Saved entries:

'''

(** Two different blocks do not overlap. *)
Lemma blocks_apart b c : in_heap b -> in_heap c -> b <> c -> block_addr b + 4096 <= block_addr c \/ block_addr c + 4096 <= block_addr b.
Proof. intros. blk. lia. Qed.

Lemma body_area_v v d t a :
  in_heap v -> in_heap d -> in_heap t -> on_stack stack_entry 32 -> v <> d -> v <> t -> block_addr v + o_cluster_stream <= a < block_addr v + 4096 -> ~ body_area v d t a.
Proof.
  intros Hv Hd Ht Hst H1 H2 Ha. pose proof (blocks_apart v d Hv Hd H1). pose proof (blocks_apart v t Hv Ht H2). pose proof (entry_apart v Hst Hv).
  unfold body_area, load_area, scan_area, in_entry, o_root_dir, SIZEOF_FAT16_DIR, SIZEOF_FAT16_H, o_cluster_stream in *. lia.
Qed.

Lemma body_area_b v d t b a :
  in_heap v -> in_heap d -> in_heap t -> in_heap b -> on_stack stack_entry 32 -> b <> v -> b <> d -> b <> t -> in_block b a -> ~ body_area v d t a.
Proof.
  intros Hv Hd Ht Hb Hst H1 H2 H3 Ha. pose proof (blocks_apart b v Hb Hv H1). pose proof (blocks_apart b d Hb Hd H2).
  pose proof (blocks_apart b t Hb Ht H3). pose proof (entry_apart b Hst Hb).
  unfold in_block, body_area, load_area, scan_area, in_entry, o_root_dir, SIZEOF_FAT16_DIR, SIZEOF_FAT16_H in *. lia.
Qed.

(** Reading the boot sector through the stream in block [t]. *)
Lemma read_header s A v t :
  heap_rep (d_mach s) A -> A !! v = Some 1 -> A !! t = Some 1 -> in_heap v -> in_heap t -> v <> t ->
  0 < kheap_num_free_blocks (d_mach s) -> sector_size (d_disk s) = 512 -> stream_zero (dram s) t ->
  wp (disk_stream_read (block_addr t) (block_addr v) SIZEOF_FAT16_H) s (fun r s' => r = 0 /\
    step (fun a => block_addr v <= a < block_addr v + SIZEOF_FAT16_H \/ block_addr t + 4 <= a < block_addr t + 8) A s s' /\
    kheap_num_free_blocks (d_mach s') = kheap_num_free_blocks (d_mach s) /\ header_at (dram s') (block_addr v)).
Proof.
  intros HR HAv HAt Hv Ht Hvt Hn Hss [Z0 Z4]. pose proof (blocks_apart v t Hv Ht Hvt) as Hx. unfold SIZEOF_FAT16_H.
  wp_apply (read_step s A t 0 (block_addr v) 62 HR HAt Ht Hn Hss Z0 Z4); try lia; try (blk; lia).
  - apply (used_obj _ A v _ _ HR Hv HAv); lia.
  - intros r s1 (-> & S & C & _ & Hin). split_and!; try done. intros k Hk. unfold SIZEOF_FAT16_H in Hk. rewrite Hin by lia. unfold img. do 2 f_equal. lia.
Qed.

'''

- PROBLEM DETAILS
Copy out all of the records above with nothing altered.

- RESULT FOR THIS EXERCISE
(** Two different blocks do not overlap. *)
Lemma blocks_apart b c : in_heap b -> in_heap c -> b <> c -> block_addr b + 4096 <= block_addr c \/ block_addr c + 4096 <= block_addr b.
Proof. intros. blk. lia. Qed.

Lemma body_area_v v d t a :
  in_heap v -> in_heap d -> in_heap t -> on_stack stack_entry 32 -> v <> d -> v <> t -> block_addr v + o_cluster_stream <= a < block_addr v + 4096 -> ~ body_area v d t a.
Proof.
  intros Hv Hd Ht Hst H1 H2 Ha. pose proof (blocks_apart v d Hv Hd H1). pose proof (blocks_apart v t Hv Ht H2). pose proof (entry_apart v Hst Hv).
  unfold body_area, load_area, scan_area, in_entry, o_root_dir, SIZEOF_FAT16_DIR, SIZEOF_FAT16_H, o_cluster_stream in *. lia.
Qed.

Lemma body_area_b v d t b a :
  in_heap v -> in_heap d -> in_heap t -> in_heap b -> on_stack stack_entry 32 -> b <> v -> b <> d -> b <> t -> in_block b a -> ~ body_area v d t a.
Proof.
  intros Hv Hd Ht Hb Hst H1 H2 H3 Ha. pose proof (blocks_apart b v Hb Hv H1). pose proof (blocks_apart b d Hb Hd H2).
  pose proof (blocks_apart b t Hb Ht H3). pose proof (entry_apart b Hst Hb).
  unfold in_block, body_area, load_area, scan_area, in_entry, o_root_dir, SIZEOF_FAT16_DIR, SIZEOF_FAT16_H in *. lia.
Qed.

(** Reading the boot sector through the stream in block [t]. *)
Lemma read_header s A v t :
  heap_rep (d_mach s) A -> A !! v = Some 1 -> A !! t = Some 1 -> in_heap v -> in_heap t -> v <> t ->
  0 < kheap_num_free_blocks (d_mach s) -> sector_size (d_disk s) = 512 -> stream_zero (dram s) t ->
  wp (disk_stream_read (block_addr t) (block_addr v) SIZEOF_FAT16_H) s (fun r s' => r = 0 /\
    step (fun a => block_addr v <= a < block_addr v + SIZEOF_FAT16_H \/ block_addr t + 4 <= a < block_addr t + 8) A s s' /\
    kheap_num_free_blocks (d_mach s') = kheap_num_free_blocks (d_mach s) /\ header_at (dram s') (block_addr v)).
Proof.
  intros HR HAv HAt Hv Ht Hvt Hn Hss [Z0 Z4]. pose proof (blocks_apart v t Hv Ht Hvt) as Hx. unfold SIZEOF_FAT16_H.
  wp_apply (read_step s A t 0 (block_addr v) 62 HR HAt Ht Hn Hss Z0 Z4); try lia; try (blk; lia).
  - apply (used_obj _ A v _ _ HR Hv HAv); lia.
  - intros r s1 (-> & S & C & _ & Hin). split_and!; try done. intros k Hk. unfold SIZEOF_FAT16_H in Hk. rewrite Hin by lia. unfold img. do 2 f_equal. lia.
Qed.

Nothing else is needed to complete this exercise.